Inviting marketing into the conversation is a key way to address these pain points in the sales process. Every sales team faces problems like this.

Your marketing team is well-versed in reaching out and engaging with cold leads. They can apply that same expertise to developing the sales enablement content your sales team can use to provide the right message, to the right prospect, at exactly the right time. 

03. Set Common Goals

In any industry, it’s easy for sales and marketing to feel at odds. In many construction companies, marketing and sales can feel like they’re competing against each other to find and convert the best leads. 

The best way to get everyone on the same team? Set common goals. 

I’ve talked about what SMART goals are and how to set them before, so I won’t get into the nitty-gritty.

I will say that setting common, overarching goals that both sales and marketing contribute to and are responsible for is a key way to effectively align your sales and marketing teams. 

This goes back to leveraging the strengths of both teams, too. 

For example, if sales is having trouble closing on a specific type of project, or if there’s a new product they’re not having any luck selling, marketing can create a campaign that promotes the project or product to those ideal buyers that sales has identified. 

The key here is that both marketing and sales need to have the same goals — whether that’s an overall revenue goal, or a SMART goal that breaks down how many leads marketing needs to bring in, and how many of those leads sales needs to close on. 

04. Establish Regular Sales + Marketing Check-Ins

If I’ve said it once, I’ve said it a thousand times.

And yes, I will only ever use this gif in the communication section of every blog. 

Jokes and SpongeBob aside, communication is the surprising key to effective sales and marketing alignment. 

It’s easy to overlook something so simple, but we see it constantly with our construction clients. 

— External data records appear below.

(* ===== verification/PathIdentity.v ===== *)
(** * PathIdentity: the final path of a program

    Models [src/src/native/path-identity.h]: the final name of an existing file,
    and the final path of one that may be absent, through its nearest existing
    ancestor.  What the file system answers is a parameter. *)
From S2P Require Import Prelude.

Inductive attributes := Exists | NotFound | Unavailable.

(** [GetFileAttributesW] (with the error it leaves), and the name
    [GetFinalPathNameByHandleW] gives for a path that can be opened and whose
    name fits; [dos] selects the DOS or the NT form. *)
Class FileSystem := { get_attributes : list Z -> attributes; final_name : list Z -> bool -> option (list Z) }.

Definition unc_prefix : list Z := str "\\?\UNC\".
Definition long_prefix : list Z := str "\\?\".

Definition has_prefix (prefix text : list Z) : bool := bool_decide (take (length prefix) text = prefix).

Definition finalPath `{FileSystem} (path : list Z) (dos : bool) : list Z :=
  match final_name path dos with
  | None => []
  | Some result =>
      let result :=
        if dos then
          if has_prefix unc_prefix result then str "\\" ++ drop 8 result
          else if has_prefix long_prefix result then drop 4 result else result
        else result in
      if (1 <? length result)%nat && (List.last result 0 =? 92) then removelast result else result
  end.

(** [find_last_of(L'\\')]. *)
Fixpoint find_last (text : list Z) : option nat :=
  match text with
  | [] => None
  | c :: rest => match find_last rest with
                 | Some n => Some (S n)
                 | None => if c =? 92 then Some 0%nat else None
                 end
  end.

(** [find(L'\\', from)]. *)
Fixpoint find_from (text : list Z) (from : nat) : option nat :=
  match text, from with
  | [], _ => None
  | c :: rest, O => if c =? 92 then Some 0%nat else S <$> find_from rest 0
  | _ :: rest, S from => S <$> find_from rest from
  end.

(** A drive root opens only with its separator. *)
Definition candidate (existing : list Z) : list Z :=
  if (length existing =? 2)%nat && (nth 1 existing 0 =? 58) then existing ++ [92] else existing.

Section Resolve.
Context {F : FileSystem}.

(** Above [\\server\share] there is nothing more to open. *)
Definition server_share (existing : list Z) (separator : nat) : bool :=
  has_prefix (str "\\") existing && bool_decide (find_from existing 2 = Some separator).

(** One pass per component; [None] when the fuel runs out. *)
Fixpoint resolve_loop (fuel : nat) (dos : bool) (existing remainder : list Z) : option (list Z) :=
  match fuel with
  | O => None
  | S fuel =>
      match existing with
      | [] => Some []
      | _ =>
          match get_attributes (candidate existing) with
          | Exists =>
              let resolved := finalPath (candidate existing) dos in
              Some (if bool_decide (resolved = []) then [] else resolved ++ remainder)
          | Unavailable => Some []
          | NotFound =>
              match find_last existing with
              | None | Some O => Some []
              | Some separator =>
                  if server_share existing separator then Some []
                  else resolve_loop fuel dos (take separator existing) (drop separator existing ++ remainder)
              end
          end
      end
  end.

Definition resolvePath (path : list Z) (dos : bool) : option (list Z) := resolve_loop (S (length path)) dos path [].

(** ** Lemmas *)

Lemma find_last_lt text n : find_last text = Some n -> (n < length text)%nat /\ text !! n = Some 92.
Proof.
  revert n. induction text as [|c text IH]; intros n; simpl; [done|]. destruct (find_last text) as [m|] eqn:E.
  - intros [= <-]. destruct (IH m eq_refl). split; [lia|done].
  - destruct (c =? 92) eqn:Ec; [|done]. intros [= <-]. bool_to_prop. subst. split; [lia|done].
Qed.

(** Every ancestor from [path] down to [a], [a] excepted, is absent. *)
Inductive absent_below (path : list Z) : list Z -> list Z -> Prop :=
| Start_here : absent_below path path []
| Absent a r n : absent_below path a r -> get_attributes (candidate a) = NotFound -> find_last a = Some (S n) ->
    absent_below path (take (S n) a) (drop (S n) a ++ r).

Lemma absent_app path a r : absent_below path a r -> a ++ r = path.
Proof. induction 1 as [|a r n _ IH _ _]; [apply app_nil_r|]. by rewrite app_assoc, take_drop. Qed.

(** The outcome: the nearest existing ancestor's final path and the components
    below it, or nothing. *)
Definition resolution (path : list Z) (dos : bool) (result : list Z) : Prop :=
  result = [] \/
  exists a r, a ++ r = path /\ absent_below path a r /\ get_attributes (candidate a) = Exists /\
    finalPath (candidate a) dos <> [] /\ result = finalPath (candidate a) dos ++ r.

Lemma resolve_loop_spec path dos fuel a r :
  absent_below path a r -> (length a < fuel)%nat -> exists result, resolve_loop fuel dos a r = Some result /\ resolution path dos result.
Proof.
  revert a r. induction fuel as [|fuel IH]; intros a r Ha Hf; [lia|]. cbn [resolve_loop].
  destruct a as [|c a'] eqn:Ea; [eexists; split; [done|by left]|]. rewrite <- Ea in *. clear Ea c a'.
  destruct (get_attributes (candidate a)) eqn:Eg; [|destruct (find_last a) as [[|n]|] eqn:El|]; try (eexists; split; [done|by left]).
  - cbv zeta. case_bool_decide as Hr; (eexists; split; [done|]); [by left|right]. exists a, r. by rewrite (absent_app path a r Ha).
  - destruct (server_share _ _); [eexists; split; [done|by left]|]. destruct (find_last_lt a (S n) El) as [Hl _].
    apply IH; [by apply (Absent path a r n)|]. rewrite length_take. lia.
Qed.

(** [b] with the components [s] after it lies on the way from [a] (with [r]) to
    the path: cutting [b] at its last separators leads to [a]. *)
Inductive on_the_way (a r : list Z) : list Z -> list Z -> Prop :=
| Arrived : on_the_way a r a r
| Cut b s n : find_last b = Some (S n) -> server_share b (S n) = false ->
    on_the_way a r (take (S n) b) (drop (S n) b ++ s) -> on_the_way a r b s.

(** The state of a file system while the components below [a] are being
    created: any of them may exist already, each inside its parent and under
    its own name (it is no link); the others are absent. *)
Record growing (dos : bool) (path a r : list Z) : Prop := {
  top_exists : get_attributes (candidate a) = Exists;
  top_named : finalPath (candidate a) dos <> [];
  grown b s n : on_the_way a r b s -> on_the_way b s path [] -> b <> a -> find_last b = Some (S n) ->
    get_attributes (candidate b) = NotFound \/
    (get_attributes (candidate b) = Exists /\ get_attributes (candidate (take (S n) b)) = Exists /\
     finalPath (candidate b) dos = finalPath (candidate (take (S n) b)) dos ++ drop (S n) b)
}.

Lemma on_the_way_cut a r n b s :
  on_the_way a r b s -> find_last a = Some (S n) -> server_share a (S n) = false -> on_the_way (take (S n) a) (drop (S n) a ++ r) b s.
Proof. intros Hw Hl Hs. induction Hw as [|b s m Hb Hbs _ IH]; [by apply (Cut _ _ a r n); [..|constructor]|]. by apply (Cut _ _ b s m). Qed.

Lemma on_the_way_length a r b s : on_the_way a r b s -> (length a <= length b)%nat.
Proof. induction 1 as [|b s n _ _ _ IH]; [done|]. rewrite length_take in IH. lia. Qed.

Lemma on_the_way_app a r b s : on_the_way a r b s -> b ++ s = a ++ r.
Proof. induction 1 as [|b s n _ _ _ IH]; [done|]. by rewrite app_assoc, take_drop in IH. Qed.

Lemma resolve_step fuel dos b s :
  b <> [] -> get_attributes (candidate b) = Exists -> finalPath (candidate b) dos <> [] ->
  resolve_loop (S fuel) dos b s = Some (finalPath (candidate b) dos ++ s).
Proof. intros Hb Ha Hf. cbn [resolve_loop]. destruct b; [done|]. rewrite Ha. cbv zeta. by rewrite bool_decide_false. Qed.

Lemma growing_resolved dos path a r b s :
  growing dos path a r -> a <> [] -> on_the_way a r b s -> on_the_way b s path [] ->
  (get_attributes (candidate b) = Exists -> finalPath (candidate b) dos <> [] /\ finalPath (candidate b) dos ++ s = finalPath (candidate a) dos ++ r) /\
  forall fuel, (length b < fuel)%nat -> resolve_loop fuel dos b s = Some (finalPath (candidate a) dos ++ r).
Proof.
  intros G Ha. induction 1 as [|b s n Hl Hs Hw IH]; intros Hp.
  { split; [intros _; split; [by apply (top_named dos path a r)|done]|]. intros [|fuel] Hf; [lia|]. by apply resolve_step; [|apply (top_exists dos path a r)|apply (top_named dos path a r)]. }
  destruct IH as [IHe IHl]; [by apply on_the_way_cut|].
  destruct (find_last_lt b (S n) Hl) as [Hn _].
  assert (b <> a) as Hne by (intros ->; apply on_the_way_length in Hw; rewrite length_take in Hw; lia).
  assert (b <> []) by (intros ->; done).
  destruct (grown dos path a r G b s n) as [Hab|(He & Hpar & Hf)]; [by econstructor|done..| |].
  - split; [congruence|]. intros [|fuel] Hfu; [lia|]. cbn [resolve_loop]. destruct b as [|c b'] eqn:Eb; [done|]. rewrite <- Eb in *.
    rewrite Hab, Hl, Hs. apply IHl. rewrite length_take. lia.
  - destruct (IHe Hpar) as [Hn1 Hn2]. rewrite Hf.
    assert (finalPath (candidate (take (S n) b)) dos ++ drop (S n) b <> []) by (destruct (finalPath (candidate (take (S n) b)) dos); done).
    split; [intros _; split; [done|by rewrite <- app_assoc]|]. intros [|fuel] Hfu; [lia|].
    rewrite resolve_step; [|done|done|by rewrite Hf]. by rewrite Hf, <- app_assoc, Hn2.
Qed.
End Resolve.

(** ** The theorems *)

(** Resolving a path always ends, and what it gives is nothing, or the final
    path of the nearest existing ancestor followed by the components below it:
    everything between that ancestor and the path itself is known to be absent,
    so resolution never climbs past something that exists or that could not be
    examined. *)
Theorem resolvePath_nearest (F : FileSystem) (path : list Z) (dos : bool) :
  exists result, resolvePath path dos = Some result /\ resolution path dos result.
Proof. apply resolve_loop_spec; [constructor|lia]. Qed.

(** An alias names the same program before and after it appears.  Whatever
    part of the components below an existing directory has been created so far,
    the path resolves to that directory's final path and those components. *)
Theorem resolvePath_stable (F : FileSystem) (dos : bool) (path a r : list Z) :
  a <> [] -> on_the_way a r path [] -> growing dos path a r ->
  resolvePath path dos = Some (finalPath (candidate a) dos ++ r).
Proof. intros Ha Hw G. apply (growing_resolved dos path a r path []); [done..|constructor|lia]. Qed.

(** ** Examples *)

Definition listed (names : list (list Z)) (aliases : list (list Z * list Z)) : FileSystem := {|
  get_attributes path := if existsb (fun p => bool_decide (p = path)) (names ++ aliases.*1) then Exists else NotFound;
  final_name path dos :=
    match list_find (fun p => p.1 = path) aliases with
    | Some (_, (_, target)) => Some (long_prefix ++ target)
    | None => if existsb (fun p => bool_decide (p = path)) names then Some (long_prefix ++ path) else None
    end
|}.

Example junction_followed :
  @resolvePath (listed [str "C:\"; str "D:\Apps"] [(str "C:\Link", str "D:\Apps")]) (str "C:\Link\bin\app.exe") true
  = Some (str "D:\Apps\bin\app.exe").
Proof. reflexivity. Qed.

Lemma resolvePath_stable_witness :
  @resolvePath (listed [str "C:\"; str "C:\bin"] []) (str "C:\bin\app.exe") true = Some (str "C:\bin\app.exe").
Proof.
  apply (resolvePath_stable (listed [str "C:\"; str "C:\bin"] []) true (str "C:\bin\app.exe") (str "C:") (str "\bin\app.exe")).
  - done.
  - apply (Cut _ _ _ _ 5); [reflexivity..|]. apply (Cut _ _ _ _ 1); [reflexivity..|]. constructor.
  - split; [reflexivity|done|]. intros b s n Hw Hp Hne Hl.
    inversion Hp as [|? ? m Hm _ Hp']; subst; clear Hp; [by left|]. vm_compute in Hm. injection Hm as <-.
    inversion Hp' as [|? ? m Hm _ Hp]; subst; clear Hp'; [right; vm_compute in Hl; injection Hl as <-; vm_compute; done|].
    vm_compute in Hm. injection Hm as <-. inversion Hp as [|? ? m Hm]; subst; [by destruct Hne|]. vm_compute in Hm. done.
Defined.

Your sales team is out in the field.

They’re checking out job sites, talking to prospects, making product recommendations, and trying to pull in those jobs that will deliver the largest returns. 

Your marketing team is in the office.

They’re trying to think of creative ways to get your brand out ahead of the competition. They’re regularly creating emails and brochures, developing ad campaigns, and interacting with visitors and leads through your website’s chatbots.

When sales is out in the field, and marketing is back at the office, there aren’t a ton of opportunities for them to connect. 

Key ways to keep sales and marketing teams aligned. 

Set up a standing meeting. Even if you start with one single meeting once a month, it gives both teams the chance to connect. 

If possible, try to work up to a few short meetings a month, and then plan one strategy meeting a month. In the shorter meetings try and hit a few small things like:

  • Which leads sales closed on, and which weren’t great fits
  • What results marketing campaigns are delivering
  • Where sales is seeing the best leads come from
  • Which platforms marketing is seeing the most engagement with new leads

You don’t have to cover all of these points in every meeting, but just taking 15 minutes in a week for sales or marketing to give an update to the other team will go a long way in developing a true growth strategy for your construction company. 

If you can’t get sales reps into the office once a week, Zoom, Google Meets, and even an old-school conference call can get the job done. 

So long as there’s a time scheduled for sales and marketing to connect, you’ll be doing a lot of the work that can help your construction company align sales and marketing for more streamlined campaigns that pull in and convert more of the right leads and jobs. 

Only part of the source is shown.